Task directions:
The expected answer is the set of lines in the data below between the line holding "duplicated. *)" and the line holding "unfold request_metrics. rewrite", inclusive, written out exactly.

Stored data:
(* ===== verification/Prelude.v ===== *)
(** * Skid Monitor: a verification development

    Skid Monitor collects telemetry on hosts and small devices and shows it in
    a control room, directly or through a multi-tenant cloud.  This library
    models its Rust crates (src/ of the repository) as executable definitions
    and proves what makes them correct.

    ** The program

    - Devices and stand-alone nodes (skid-edge-agent, skid-file-node,
      skid-compute-advisor) encode samples in the compact format of
      skid-edge-wire, or as JSON, and send one length-prefixed frame to the
      agent's device socket.
    - The agent (skid-monitor-agent) also samples its host, tails database
      logs and receives OTLP.  It routes every signal through the pipeline of
      its receiver to exporters: a control room, the log, or a cloud server,
      whose requests it authenticates and numbers from a durable state file.
    - The cloud server (skid-monitor-server) has two planes.  The ingress
      plane verifies an agent's token and appends its signal, with its
      sequence number, to a PostgreSQL store; the client plane serves replay,
      projections, tickets, administration and a live stream per tenant.
    - The control room (skid-monitor-fe) receives frames from agents (through
      skid-monitor-client) or, in the browser, the stream of the cloud server.
      It turns them into samples, rows and alerts, persists the rows locally
      and shows a character (a VRM model) that reacts to the alerts.

    ** The files, and the code they model

    Shared:
    - Prelude: results, machine integers, bytes, panicking slices, the
      [ensures] calculus for fallible code, list lemmas, tactics and hints.
    - RustStr, RustText, RustFloat: str and char methods, text files, floating
      point to text.  Json: serde_json values.
    Protocol and core:
    - Otlp (skid-protocol: metrics.rs, protocol.rs), Frame (frame.rs),
      EdgeWire (skid-edge-wire/lib.rs), Core (skid-monitor-core).
    Cloud store (skid-monitor-server/store.rs and its migration):
    - PgTypes data and limits, PgSchema startup checks, PgStore every
      operation on an explicit database, PgConcurrency transactions as a step
      relation.  PgInvariant, PgReplay, PgTheorems, PgTenancy: its theorems;
      PgExamples: a concrete history for the witnesses.
    Agent:
    - Sequence (the state file of exporters.rs, with crashes), AgentConfig
      (config.rs), Exporter and Pipeline (exporters.rs, transport.rs,
      pipeline.rs, otlp_receiver.rs), DeviceSocket (device_socket.rs),
      DatabaseLogs (database_logs.rs), SystemMetrics and SystemTables
      (system_metrics.rs).
    Cloud server:
    - ServerConfig (config.rs), Auth (auth.rs), Ingress (ingress.rs), Api and
      ApiStream (api.rs).
    Client and control room:
    - Receiver, ReceiverLoop, FileShare (skid-monitor-client).
    - FeFormat, FeSignal, FeAlert, FeEdge, FeProfile, FeStorage (utils.rs,
      signal.rs, alert.rs, edge.rs, model/, storage/); FeDashboard (state/)
      with its invariants and runs in FeDashInv, FeDashRun and FeDashView.
    - WebCloud, WebIngress, WebStorage: the browser build (platform/ingress,
      storage/web.rs); WebExact: its composition with the server's stream.
    Nodes: the three stand-alone node programs.
    Character model (components/avatar/vrm/loader.rs, animation.rs,
    custom_shader.rs and runtime.rs):
    - VrmJson fields, VrmGlb container, VrmMtoon materials, VrmOrder and
      VrmGraph node graph and dependency order, VrmBuffers accessors, skins
      and textures, VrmHumanoid, VrmRig expressions, look-at and constraints,
      VrmSpring spring bones, VrmScene and VrmDrawable meshes, VrmShader the
      custom shader, VrmLoad and VrmModel the loader that composes them.
    - VrmAnimation clips and the mixer; VrmPlayback and VrmMix that they play.
    - VrmRuntime the evaluation of a frame (constraints, look-at, spring
      bones, expressions); VrmWeights its morph weights, VrmFrame the frames
      of a loaded model.  VrmFloat is the single-precision arithmetic that
      these proofs need.
    - VrmCache (avatar/model.rs) the cache of the model and its loader thread;
      VrmRender (vrm/renderer.rs) what is asked of the GPU, VrmDraws the rules
      of wgpu, that no call breaks them, and what a frame leaves on the GPU;
      VrmStage (avatar.rs) the character that is shown.
    Interface of the control room:
    - FloatRound rounding of single precision sums and quotients; FeLayout
      (components/layout.rs, main_panels.rs, pages/) the sizes of panels,
      columns and pages.
    - FeAgents (components/agents.rs, pages/overview.rs) the agents panel and
      the overview; FeSettings (ui_settings/) the settings and the draft of
      the character; FeView (view.rs, app.rs, pages/detail.rs) a whole frame
      of the application and what it keeps; FeApp its runs, and the character
      that they draw.

    ** How code becomes definitions

    A function is a Definition or Fixpoint of the same name; [Result] is
    [result], [Option] is [option]; a [?] is the bind of [result].  State that
    the code mutates is passed and returned, all of it.  Integers are [Z] with
    their width written out where the code checks or can exceed it; floats
    are IEEE 754 [spec_float]s.  Strings are byte strings.  A HashMap is a
    [gmap]; where the code depends on an order, lists are used.  Threads,
    transactions, browser events and crashes are step relations; their runs
    are quantified over all interleavings.

    Third-party code is an interface: a type class whose operations the
    definitions use (serde_json, YAML, URL and UUID parsers, jsonwebtoken,
    HTTP, gltf, image, glam and others), with a class of laws where a theorem
    needs documented behaviour of it.  What the operating system, the network
    or the clock answers is an argument.  Every property that assumes laws
    has a witness in which they are proved for a concrete instance.

    ** What the theorems show

    - Exactly once: an append is stored once however often it is retried
      ([append_exactly_once], [append_retry]); readers never skip a cursor
      under concurrent appends ([reader_never_skips]); replay, the server's
      live stream and the browser's reconnecting client together deliver every
      event once, in order ([replay_follows_all], [stream_exact],
      [browser_stream_exact]).
    - Durability: sequence numbers increase across crashes and power loss and
      are persisted before a request is sent ([sequences_increase],
      [sequence_durable], [send_after_persist]); an acknowledged signal is
      stored ([ingest_ack_durable]); the storage worker drains its queue
      before it ends ([worker_drains_before_done]).
    - Tenancy and authority: the store, the client plane and the browser's
      storage keep tenants apart ([tenant_isolation], [api_refines_store],
      [browser_scope_isolated]); tokens are verified and key refreshes bounded
      ([verify_bearer_authorized], [jwks_refresh_bounded]); tickets work once
      and in time ([stream_ticket_once]); an administrative operation makes
      its change and is audited, or changes nothing ([admin_changes_audited]); servers start only with safe settings
      ([server_config_safe], [verify_ready_correct]).
    - Round trips and parsers: frames, edge-wire records and signals come back
      as they were sent, and bad input is an error and not a panic
      ([device_roundtrip], [decode_metrics_frame_iff], [append_then_load]);
      log files are exported line by line and kernel tables read exactly ([tail_exact],
      [host_metrics_exact]).
    - The control room: its invariant under every message, its views, its
      alerts as an abstraction of rules, and its persisted state,
      of up to 512 nodes ([dashboard_keeps_invariant], [dashboard_view_exact],
      [alerts_refine_conditions], [restart_restores_edges]); a peer cannot
      hold the receiver, and its threads stop ([deadline_read_exact],
      [receiver_loop_safe]).
    - The application: over every run of its frames, whatever is clicked,
      typed and dropped, the dashboard and the interface keep their invariant
      ([app_keeps_invariant]); nothing is removed by one click
      ([removal_confirmed]); the character on the screen is that of the
      applied profile, with its reaction to the worst alert
      ([app_shows_character]); panels keep their minimum sizes
      however the window is resized ([layout_fits]).
    - The character: whatever bytes a model has, loading ends, and what is
      accepted is what the file holds and refers only to what exists ([model_accepted],
      [accessor_reads_inside], [mtoon_accepted_ok]); accepted clips can be
      played and mixed at any time, with the values of their keys ([clips_playable], [mixer_total]); every
      frame of a loaded model is drawn, from any state ([frame_drawn]), and
      however loads, changes of profile and frames interleave, what the GPU
      shows is the model of the current profile ([stage_shows_current]); a
      load ends while its thread runs ([cache_settles]).

    ** Bounds and fuel

    Recursion that is not structural takes fuel, and the theorems give results
    for all fuel above a stated bound.  A turn of a reading loop consumes one
    event of the socket, so more fuel than events is enough (Frame,
    DeviceSocket, Receiver); a chunk of a response has at least one byte, so
    more fuel than bytes ([page_items]); a page of a replay has at least one
    record, so more fuel than records ([follow]).  The edge-wire
    iterator and the trimming loops get the length of their input.  In the
    character loader the recursion is bounded by the program itself
    ([MAX_NODE_DEPTH]), by the number of constraints or by the number of
    nodes; the loop that shares a height fixes one panel a turn, so one more
    than the panels ([flex_loop]). [topo_exact], [hierarchy_exact] and
    [springs_exact] prove that the fuel is never exhausted ([None] is not
    returned).

    ** Not modelled, and why

    Process start-up and the binding of sockets (tokio and eframe glue), the
    OpenTelemetry instruments of the agent, and the drawing with egui: colours,
    texts of labels, tables, charts and the header pass modelled values to the
    library and keep no state of their own that the other parts rely on.  What
    egui reports to a frame (clicks, texts, dropped files, the size of the
    window and how far a handle was dragged) is an argument of the frame. *)

From stdpp Require Export prelude strings gmap list.
From Stdlib Require Export ZArith Lia.
From Stdlib Require Export Strings.Byte.
From Stdlib Require Sorted.
(** An export request has one resource per source that occurs, in the
    order of first occurrence and carrying that source's name, whose metrics
    are the samples of that source in their order; no sample is lost or
    duplicated. *)
Theorem export_metrics_partition now ms svc scope :
  resource_metrics_of (export_metrics now ms svc scope)
  = (λ s, resource_metrics s (filter (λ m, source m = s) ms) svc scope (unix_nanos now))
      <$> nub (source <$> ms) ∧
  request_metrics (export_metrics now ms svc scope)
  ≡ₚ (λ m, otlp_metric m (unix_nanos now)) <$> ms.
Proof.
  unfold request_metrics. rewrite export_metrics_groups. split.
  - unfold groups_of. by rewrite <-list_fmap_compose.
  - rewrite <-(groups_of_Permutation ms) at 2. apply reflexive_eq.
    induction (groups_of ms) as [|[s g] gs IH]; [done|].
    rewrite !fmap_cons. simpl. rewrite app_nil_r, fmap_app. by f_equal.
Qed.

(** ** Binary digits of a mantissa *)

Lemma digits2_bounds m : 2 ^ (Zpos (digits2_pos m) - 1) ≤ Zpos m < 2 ^ Zpos (digits2_pos m).
Proof.
  induction m as [m IH|m IH|]; simpl; [| |lia];
    rewrite Pos2Z.inj_succ; replace (Z.succ (Zpos (digits2_pos m)) - 1) with (Zpos (digits2_pos m)) by lia;
    rewrite Z.pow_succ_r by lia;
    replace (Zpos (digits2_pos m)) with (Z.succ (Zpos (digits2_pos m) - 1)) at 1 by lia;
    rewrite Z.pow_succ_r by lia; lia.
Qed.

Exercise answer:
    duplicated. *)
Theorem export_metrics_partition now ms svc scope :
  resource_metrics_of (export_metrics now ms svc scope)
  = (λ s, resource_metrics s (filter (λ m, source m = s) ms) svc scope (unix_nanos now))
      <$> nub (source <$> ms) ∧
  request_metrics (export_metrics now ms svc scope)
  ≡ₚ (λ m, otlp_metric m (unix_nanos now)) <$> ms.
Proof.
  unfold request_metrics. rewrite export_metrics_groups. split.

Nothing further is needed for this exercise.